I worry about Bongo. A number of weeks ago, I saw this enormous “missing cat” sign in the Casa Linda neighborhood. It offered $3,200 for Bongo’s safe return. This past weekend, the reward climbed to $3,500. In April, the bounty was $1,000 for the munchkin Scottish fold.

Bongo, if you’re reading this, send me an email. I’ll split the reward with you.

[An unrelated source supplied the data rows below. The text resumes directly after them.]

Lemma md_process_loop_ok n md inp l :
  md_of md l -> (length inp <= n)%nat -> exists md', md_process_loop n md inp = Some md' /\ md_of md' (l ++ inp).
Proof.
  revert md inp l. induction n as [|n IH]; intros md inp l Hmd Hn; cbn [md_process_loop].
  { destruct inp; [|cbn in Hn; lia]. exists md. by rewrite app_nil_r. }
  rewrite Z.gtb_ltb. destruct (Z.ltb_spec 0 (zlen inp)) as [Hpos|Hz].
  2: { assert (inp = []) as -> by (apply zlen_0_inv; pose proof (zlen_nonneg inp); lia). exists md. by rewrite app_nil_r. }
  destruct Hmd as (m & full & rest & tail & -> & Hfull & Hrest & Hcur & Hbuf & Hlen & Hw & Hl).
  assert (Hc0 : 0 <= md_curlen md) by (rewrite <-Hrest; apply zlen_nonneg). rewrite zlen_app in Hlen.
  assert (Hnext : forall k md', 1 <= k <= zlen inp -> md_of md' ((full ++ rest) ++ ztake k inp) ->
    exists md'', md_process_loop n md' (zdrop k inp) = Some md'' /\ md_of md'' ((full ++ rest) ++ inp)).
  { intros k md' Hk Hmd'. destruct (IH md' (zdrop k inp) _ Hmd') as (md'' & E & H).
    { unfold zdrop. rewrite length_drop. unfold zlen in Hk. lia. }
    exists md''. split; [done|]. by rewrite <-app_assoc, ztake_zdrop in H. }
  match goal with |- context [if ?b then md_process_loop n _ _ else _] => destruct b eqn:Eb end.
  - apply andb_prop in Eb as [E0 Eb]. apply Z.eqb_eq in E0. apply Z.geb_le in Eb. apply Hnext; [lia|].
    assert (Ht : zlen (ztake 64 inp) = 64) by (apply zlen_ztake; lia).
    assert (rest = []) as -> by (apply zlen_0_inv; lia).
    destruct (absorb_block m full (ztake 64 inp) Hfull Ht) as (Ha & Hz & Hu).
    exists (m + 1)%nat, (full ++ ztake 64 inp), [], tail. rewrite !app_nil_r. cbn.
    rewrite Ha, Hw, Hl. split_and!; try done.
  - clear Eb. cbv zeta. set (k := Z.min (zlen inp) (64 - md_curlen md)). assert (Hk : 1 <= k <= zlen inp /\ k <= 64 - md_curlen md) by lia.
    apply Hnext; [lia|]. set (t := ztake k inp). assert (Ht : zlen t = k) by (apply zlen_ztake; lia).
    assert (Htt : zlen (ztake k tail) = k) by (apply zlen_ztake; lia).
    assert (Es : splice (md_curlen md) t (md_buf md) = (rest ++ t) ++ zdrop k tail).
    { rewrite Hbuf, <-Hrest, <-(ztake_zdrop k tail) at 1. rewrite splice_app by congruence. by rewrite <-app_assoc. }
    rewrite Es. assert (Hd : zlen (zdrop k tail) = zlen tail - k) by (apply zlen_zdrop; lia).
    assert (Hlen' : zlen ((rest ++ t) ++ zdrop k tail) = 64) by (rewrite !zlen_app; lia).
    destruct (Z.eqb_spec (md_curlen md + k) 64) as [E64|E64].
    + assert (Hnil : zdrop k tail = []) by (apply zlen_0_inv; lia). rewrite Hnil, app_nil_r in *.
      destruct (absorb_block m full (rest ++ t) Hfull Hlen') as (Ha & Hz & Hu).
      exists (m + 1)%nat, (full ++ rest ++ t), [], (rest ++ t). rewrite app_nil_r, <-app_assoc. cbn.
      rewrite Ha, Hw, Hl. split_and!; done.
    + exists m, full, (rest ++ t), (zdrop k tail). rewrite <-app_assoc. cbn. split_and!; try done.
      * rewrite zlen_app. lia.
      * lia.
Qed.

Lemma md_init_ok buf : zlen buf = 64 -> md_of (md_init buf) [].
Proof. intros Hb. exists 0%nat, [], [], buf. by split_and!. Qed.

Lemma md_process_ok md inp l : md_of md l -> exists md', md_process md inp = Some md' /\ md_of md' (l ++ inp).
Proof.
  intros Hmd. unfold md_process. pose proof Hmd as (_ & _ & _ & _ & _ & _ & _ & Hcur & _).
  rewrite Z.gtb_ltb, (proj2 (Z.ltb_ge _ _)) by lia. by apply md_process_loop_ok.
Qed.

Lemma zlen_zeros n : 0 <= n -> zlen (replicate (Z.to_nat n) 0) = n.
Proof. intros Hn. unfold zlen. rewrite length_replicate. lia. Qed.

Lemma pad_zeros_ok limit pre tail :
  zlen pre <= limit -> limit - zlen pre <= zlen tail ->
  pad_zeros limit (zlen pre) (pre ++ tail) =
    pre ++ replicate (Z.to_nat (limit - zlen pre)) 0 ++ zdrop (limit - zlen pre) tail.
Proof.
  intros H1 H2. unfold pad_zeros. rewrite <-(ztake_zdrop (limit - zlen pre) tail) at 1.
  apply splice_app. rewrite zlen_zeros, zlen_ztake by lia. done.
Qed.

(** The buffer once its gap up to the length field is filled: a block. *)
Lemma last_block_ok words len pre tl : zlen pre <= 56 -> zlen pre + zlen tl = 64 ->
  compress words (splice 56 (store64 len) (pad_zeros 56 (zlen pre) (pre ++ tl))) =
    absorb 1 words (pre ++ replicate (Z.to_nat (56 - zlen pre)) 0 ++ store64 len).
Proof.
  intros Hp Ht. pose proof (zlen_nonneg pre) as Hp0.
  assert (E56 : zlen (pre ++ replicate (Z.to_nat (56 - zlen pre)) 0) = 56) by (rewrite zlen_app, zlen_zeros by lia; lia).
  rewrite absorb_one by (rewrite app_assoc, zlen_app, E56, store64_len; done).
  rewrite pad_zeros_ok by lia. f_equal. rewrite app_assoc.
  rewrite <-E56 at 1. rewrite <-(app_nil_r (zdrop _ tl)), splice_app; [by rewrite app_nil_r, <-app_assoc|].
  rewrite store64_len, zlen_zdrop by lia. lia.
Qed.

(** The reference over a message whose first [n] blocks are [full]. *)
Lemma md_hash_split n full rest last : zlen full = 64 * Z.of_nat n ->
  padded (full ++ rest) = full ++ last -> forall m, zlen last = 64 * Z.of_nat m ->
  md_hash (full ++ rest) = digest (absorb m (absorb n init full) last).
Proof.
  intros Hf Ep m Hm. unfold md_hash. rewrite Ep. f_equal. rewrite zlen_app, Hf, Hm.
  replace (Z.to_nat _) with (n + m)%nat; [by apply absorb_app|].
  replace (64 * Z.of_nat n + 64 * Z.of_nat m) with (Z.of_nat (n + m) * 64) by lia. rewrite Z.div_mul by done. lia.
Qed.

Lemma md_done_ok md l : md_of md l -> md_done md = Some (md_hash l).
Proof.
  intros (n & full & rest & tail & -> & Hfull & Hrest & Hcur & Hbuf & Hlen & Hw & Hl).
  pose proof (zlen_nonneg rest) as Hr0. rewrite zlen_app in Hlen.
  unfold md_done. rewrite Z.geb_leb, (proj2 (Z.leb_gt _ _)) by lia. cbv zeta.
  set (len := u64 (md_length md + md_curlen md * 8)).
  assert (Elen : len = u64 (8 * zlen (full ++ rest))).
  { unfold len. rewrite Hl, u64_add, zlen_app. f_equal. lia. }
  set (r1 := rest ++ [128]). assert (Hr1 : zlen r1 = md_curlen md + 1) by (unfold r1; rewrite zlen_app, Hrest; done).
  assert (Eset : zset (md_buf md) (md_curlen md) 128 = r1 ++ zdrop 1 tail).
  { destruct tail as [|x tail]; [rewrite zlen_nil in Hlen; lia|]. rewrite Hbuf, <-Hrest, zset_mid. unfold r1. by rewrite <-app_assoc. }
  assert (Hd1 : zlen (zdrop 1 tail) = zlen tail - 1) by (apply zlen_zdrop; lia).
  assert (Ep : forall k, 0 <= k < 64 -> zlen r1 + k = 56 \/ zlen r1 + k = 120 ->
    padded (full ++ rest) = full ++ r1 ++ replicate (Z.to_nat k) 0 ++ store64 len).
  { intros k Hk E. unfold padded. rewrite <-Elen. unfold r1 at 1. rewrite <-!app_assoc. do 4 f_equal. f_equal. f_equal.
    rewrite zlen_app, Hfull. Z.div_mod_to_equations. lia. }
  rewrite Eset, <-Hr1. clearbody len r1. f_equal.
  rewrite Z.gtb_ltb. destruct (Z.ltb_spec 56 (zlen r1)) as [Hbig|Hsmall].
  - rewrite pad_zeros_ok by lia. rewrite (zlen_0_inv (zdrop _ (zdrop 1 tail))), app_nil_r by (rewrite zlen_zdrop; lia).
    set (b1 := r1 ++ _). assert (Hb1 : zlen b1 = 64) by (unfold b1; rewrite zlen_app, zlen_zeros; lia).
    change 0 with (zlen (@nil Z)) at 1. rewrite <-(app_nil_l b1) at 2.
    rewrite last_block_ok by (change (zlen (@nil Z)) with 0; lia). change (zlen (@nil Z)) with 0. cbn [app].
    rewrite <-(absorb_one _ b1), Hw, <-(absorb_app 1 1) by done.
    rewrite (md_hash_split n full rest (b1 ++ replicate (Z.to_nat (56 - 0)) 0 ++ store64 len) Hfull) with (m := 2%nat).
    + done.
    + rewrite (Ep (64 - zlen r1 + 56)) by lia. unfold b1. rewrite <-!app_assoc. do 2 f_equal. rewrite app_assoc. f_equal.
      rewrite <-replicate_add. f_equal. lia.
    + rewrite !zlen_app, zlen_zeros, Hb1, store64_len by lia. lia.
  - rewrite last_block_ok by lia. rewrite Hw. symmetry. f_equal.
    apply md_hash_split; [done|apply Ep; lia|]. rewrite !zlen_app, zlen_zeros, store64_len by lia. lia.
Qed.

Here’s the deal. I graduated from Cistercian Prep, in Irving, with 28 guys who went on to land jobs of consequence. We’ve got a retired Air Force colonel and a federal prosecutor and a venture capitalist who has raised hundreds of millions of dollars. Me, turns out I was qualified only to hunt down dangling modifiers. So Saturday evening, at my 35th high school reunion, when we took this photo with a Big Boy and when several of my classmates said, “Is this worth a blog post?” I was like, “I totally can make that happen.” Gotta do whatever I can to impress them.

If you aren’t one of the 28 other guys who graduated from Cistercian in 1988, you can stop reading right now. This post is meant solely for them. Very niche post.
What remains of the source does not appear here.